What the exercise asks: Return the data below exactly, but only from the line containing "- Room ids, peer" through the line containing "reached through the", with both of those lines included.

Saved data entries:
※ ※ ※

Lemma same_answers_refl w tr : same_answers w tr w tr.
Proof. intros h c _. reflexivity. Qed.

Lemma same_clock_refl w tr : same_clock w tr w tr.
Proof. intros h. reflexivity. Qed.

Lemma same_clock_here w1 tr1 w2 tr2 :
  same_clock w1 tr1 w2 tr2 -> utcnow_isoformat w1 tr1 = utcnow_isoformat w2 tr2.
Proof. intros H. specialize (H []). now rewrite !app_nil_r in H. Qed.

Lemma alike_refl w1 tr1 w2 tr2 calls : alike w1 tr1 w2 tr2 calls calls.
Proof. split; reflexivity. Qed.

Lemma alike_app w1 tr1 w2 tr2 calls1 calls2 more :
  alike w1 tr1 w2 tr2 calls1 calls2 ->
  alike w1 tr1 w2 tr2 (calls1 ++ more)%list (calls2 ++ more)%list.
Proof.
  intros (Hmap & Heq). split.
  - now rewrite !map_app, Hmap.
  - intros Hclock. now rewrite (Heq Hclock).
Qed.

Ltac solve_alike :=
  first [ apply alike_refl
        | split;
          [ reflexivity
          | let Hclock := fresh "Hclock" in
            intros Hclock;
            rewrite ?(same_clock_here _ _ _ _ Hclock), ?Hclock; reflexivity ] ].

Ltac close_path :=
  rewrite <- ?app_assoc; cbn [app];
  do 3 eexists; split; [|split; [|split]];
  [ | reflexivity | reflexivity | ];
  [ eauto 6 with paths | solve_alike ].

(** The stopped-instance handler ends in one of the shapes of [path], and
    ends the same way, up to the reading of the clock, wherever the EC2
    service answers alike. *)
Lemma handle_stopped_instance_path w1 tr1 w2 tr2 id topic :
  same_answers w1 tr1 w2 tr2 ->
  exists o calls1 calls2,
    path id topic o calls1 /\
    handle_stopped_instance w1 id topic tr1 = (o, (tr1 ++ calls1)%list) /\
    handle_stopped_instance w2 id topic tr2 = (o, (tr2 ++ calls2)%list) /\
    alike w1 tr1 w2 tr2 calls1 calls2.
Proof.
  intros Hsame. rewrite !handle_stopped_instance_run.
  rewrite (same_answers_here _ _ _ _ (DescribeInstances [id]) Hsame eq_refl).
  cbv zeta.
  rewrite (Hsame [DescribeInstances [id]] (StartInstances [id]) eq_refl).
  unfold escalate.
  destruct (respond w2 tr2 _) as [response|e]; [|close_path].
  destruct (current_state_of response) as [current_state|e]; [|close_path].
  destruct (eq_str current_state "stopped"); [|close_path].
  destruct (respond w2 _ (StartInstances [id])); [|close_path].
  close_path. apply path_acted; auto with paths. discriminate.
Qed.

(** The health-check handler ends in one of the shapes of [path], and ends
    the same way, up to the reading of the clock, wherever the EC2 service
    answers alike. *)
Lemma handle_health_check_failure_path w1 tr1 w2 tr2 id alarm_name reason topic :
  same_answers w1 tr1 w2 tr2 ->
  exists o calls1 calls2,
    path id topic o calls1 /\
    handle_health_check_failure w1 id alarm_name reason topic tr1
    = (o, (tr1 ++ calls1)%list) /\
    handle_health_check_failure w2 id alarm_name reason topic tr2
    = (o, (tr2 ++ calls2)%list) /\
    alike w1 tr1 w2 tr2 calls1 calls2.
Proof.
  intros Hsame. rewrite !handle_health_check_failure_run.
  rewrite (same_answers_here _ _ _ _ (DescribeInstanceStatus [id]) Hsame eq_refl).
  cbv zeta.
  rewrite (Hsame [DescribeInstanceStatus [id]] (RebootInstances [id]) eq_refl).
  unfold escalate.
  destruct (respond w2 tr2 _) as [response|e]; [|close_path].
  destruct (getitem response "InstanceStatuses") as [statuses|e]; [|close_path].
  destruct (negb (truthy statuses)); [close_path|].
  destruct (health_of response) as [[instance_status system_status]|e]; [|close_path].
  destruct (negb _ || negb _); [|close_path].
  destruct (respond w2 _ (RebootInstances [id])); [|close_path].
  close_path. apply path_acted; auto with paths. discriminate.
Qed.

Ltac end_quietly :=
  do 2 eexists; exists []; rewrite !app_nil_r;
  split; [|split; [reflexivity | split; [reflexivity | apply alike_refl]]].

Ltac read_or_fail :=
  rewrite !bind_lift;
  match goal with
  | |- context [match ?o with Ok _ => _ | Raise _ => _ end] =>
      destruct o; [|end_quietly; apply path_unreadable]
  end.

※ ※ ※

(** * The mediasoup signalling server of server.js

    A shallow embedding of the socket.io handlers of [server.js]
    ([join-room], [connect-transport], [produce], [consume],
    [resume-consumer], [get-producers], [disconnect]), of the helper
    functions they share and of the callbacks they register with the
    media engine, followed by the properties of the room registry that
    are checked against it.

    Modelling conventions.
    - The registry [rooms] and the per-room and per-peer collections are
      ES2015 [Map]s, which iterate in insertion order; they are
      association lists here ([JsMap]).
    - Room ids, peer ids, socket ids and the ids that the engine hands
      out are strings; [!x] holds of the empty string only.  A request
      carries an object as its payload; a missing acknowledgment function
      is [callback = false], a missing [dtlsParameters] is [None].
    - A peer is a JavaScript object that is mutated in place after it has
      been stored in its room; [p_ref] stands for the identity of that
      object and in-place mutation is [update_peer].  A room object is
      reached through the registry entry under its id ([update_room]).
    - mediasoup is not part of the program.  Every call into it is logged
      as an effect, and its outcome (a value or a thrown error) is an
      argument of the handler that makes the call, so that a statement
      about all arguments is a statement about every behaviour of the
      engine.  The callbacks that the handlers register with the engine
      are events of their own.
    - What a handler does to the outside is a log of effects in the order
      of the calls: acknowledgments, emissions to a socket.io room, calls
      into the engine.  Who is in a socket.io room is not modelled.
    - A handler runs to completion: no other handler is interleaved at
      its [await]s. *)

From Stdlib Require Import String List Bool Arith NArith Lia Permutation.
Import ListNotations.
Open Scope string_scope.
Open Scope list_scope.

※ ※ ※

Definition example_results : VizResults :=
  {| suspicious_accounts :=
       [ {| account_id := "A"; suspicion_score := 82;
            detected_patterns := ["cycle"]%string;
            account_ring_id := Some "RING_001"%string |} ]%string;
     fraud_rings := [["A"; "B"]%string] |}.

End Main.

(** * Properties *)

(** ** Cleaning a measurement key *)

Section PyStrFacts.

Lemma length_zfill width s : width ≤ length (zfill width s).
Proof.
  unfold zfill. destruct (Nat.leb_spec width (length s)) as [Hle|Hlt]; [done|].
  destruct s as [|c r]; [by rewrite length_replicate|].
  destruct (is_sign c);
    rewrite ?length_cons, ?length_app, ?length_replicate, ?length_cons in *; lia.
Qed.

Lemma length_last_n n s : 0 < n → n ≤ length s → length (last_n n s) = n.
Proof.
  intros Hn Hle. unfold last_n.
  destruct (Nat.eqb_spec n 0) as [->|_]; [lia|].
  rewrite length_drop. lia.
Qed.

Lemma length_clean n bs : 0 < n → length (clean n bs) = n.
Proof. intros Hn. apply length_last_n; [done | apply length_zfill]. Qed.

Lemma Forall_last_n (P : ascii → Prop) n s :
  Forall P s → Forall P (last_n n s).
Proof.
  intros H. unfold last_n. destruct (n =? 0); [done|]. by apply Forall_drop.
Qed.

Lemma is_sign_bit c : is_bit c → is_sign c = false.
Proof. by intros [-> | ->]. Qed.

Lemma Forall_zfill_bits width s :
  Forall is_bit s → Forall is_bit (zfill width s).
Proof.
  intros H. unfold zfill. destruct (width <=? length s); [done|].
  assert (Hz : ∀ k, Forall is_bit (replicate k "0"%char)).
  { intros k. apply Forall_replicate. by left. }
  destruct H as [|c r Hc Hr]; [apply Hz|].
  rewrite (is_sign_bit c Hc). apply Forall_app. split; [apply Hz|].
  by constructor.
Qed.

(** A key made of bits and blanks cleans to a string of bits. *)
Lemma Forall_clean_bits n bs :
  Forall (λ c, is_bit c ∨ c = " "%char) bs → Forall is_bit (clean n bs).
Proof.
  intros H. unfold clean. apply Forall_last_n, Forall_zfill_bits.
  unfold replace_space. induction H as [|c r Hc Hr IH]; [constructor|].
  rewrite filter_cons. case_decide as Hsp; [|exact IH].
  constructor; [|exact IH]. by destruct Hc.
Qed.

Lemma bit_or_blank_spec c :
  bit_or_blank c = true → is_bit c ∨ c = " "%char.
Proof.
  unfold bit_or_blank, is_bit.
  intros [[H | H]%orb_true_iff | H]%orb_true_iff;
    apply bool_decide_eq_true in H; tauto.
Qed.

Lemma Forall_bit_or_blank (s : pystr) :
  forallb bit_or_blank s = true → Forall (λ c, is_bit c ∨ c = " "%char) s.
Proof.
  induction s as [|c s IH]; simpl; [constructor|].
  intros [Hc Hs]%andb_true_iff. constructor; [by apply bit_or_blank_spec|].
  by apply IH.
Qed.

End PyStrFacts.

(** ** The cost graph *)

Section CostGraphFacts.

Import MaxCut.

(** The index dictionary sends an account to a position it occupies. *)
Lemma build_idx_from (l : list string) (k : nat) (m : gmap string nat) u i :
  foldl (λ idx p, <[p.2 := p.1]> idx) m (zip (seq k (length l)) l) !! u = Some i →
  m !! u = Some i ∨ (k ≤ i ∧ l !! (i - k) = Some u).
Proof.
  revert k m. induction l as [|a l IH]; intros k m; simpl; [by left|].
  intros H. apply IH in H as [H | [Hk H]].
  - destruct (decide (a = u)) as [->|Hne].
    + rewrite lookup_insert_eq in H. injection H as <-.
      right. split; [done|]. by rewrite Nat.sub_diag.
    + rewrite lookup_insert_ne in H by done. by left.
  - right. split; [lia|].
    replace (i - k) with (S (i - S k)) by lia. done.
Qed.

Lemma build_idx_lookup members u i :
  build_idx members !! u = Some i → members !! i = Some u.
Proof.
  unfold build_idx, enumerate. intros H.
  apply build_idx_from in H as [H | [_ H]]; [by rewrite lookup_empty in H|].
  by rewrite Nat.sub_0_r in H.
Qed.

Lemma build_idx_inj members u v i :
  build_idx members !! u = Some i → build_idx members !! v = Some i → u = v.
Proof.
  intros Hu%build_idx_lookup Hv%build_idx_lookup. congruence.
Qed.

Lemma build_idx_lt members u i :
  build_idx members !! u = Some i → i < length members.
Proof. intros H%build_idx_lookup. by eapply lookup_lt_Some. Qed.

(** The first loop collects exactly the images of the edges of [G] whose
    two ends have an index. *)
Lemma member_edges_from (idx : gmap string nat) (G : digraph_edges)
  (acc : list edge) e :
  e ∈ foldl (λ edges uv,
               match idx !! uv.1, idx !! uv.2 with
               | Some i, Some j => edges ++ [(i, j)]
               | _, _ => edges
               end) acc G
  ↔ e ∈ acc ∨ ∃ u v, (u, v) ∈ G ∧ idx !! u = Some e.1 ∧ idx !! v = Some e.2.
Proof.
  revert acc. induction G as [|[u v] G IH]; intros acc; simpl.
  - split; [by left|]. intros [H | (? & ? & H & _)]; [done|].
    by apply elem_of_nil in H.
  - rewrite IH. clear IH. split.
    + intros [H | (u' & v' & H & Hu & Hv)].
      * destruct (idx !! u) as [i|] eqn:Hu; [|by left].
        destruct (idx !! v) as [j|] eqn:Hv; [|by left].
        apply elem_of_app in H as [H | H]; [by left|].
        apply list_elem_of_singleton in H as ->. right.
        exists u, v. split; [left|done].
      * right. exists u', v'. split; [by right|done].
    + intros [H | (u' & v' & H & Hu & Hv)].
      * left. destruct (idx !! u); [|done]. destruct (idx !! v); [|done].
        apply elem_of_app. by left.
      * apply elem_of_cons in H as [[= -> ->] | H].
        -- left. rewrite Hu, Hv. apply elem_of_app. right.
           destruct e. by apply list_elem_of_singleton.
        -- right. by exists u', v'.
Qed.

※ ※ ※

Result below:
    - Room ids, peer ids, socket ids and the ids that the engine hands
      out are strings; [!x] holds of the empty string only.  A request
      carries an object as its payload; a missing acknowledgment function
      is [callback = false], a missing [dtlsParameters] is [None].
    - A peer is a JavaScript object that is mutated in place after it has
      been stored in its room; [p_ref] stands for the identity of that
      object and in-place mutation is [update_peer].  A room object is
      reached through the registry entry under its id ([update_room]).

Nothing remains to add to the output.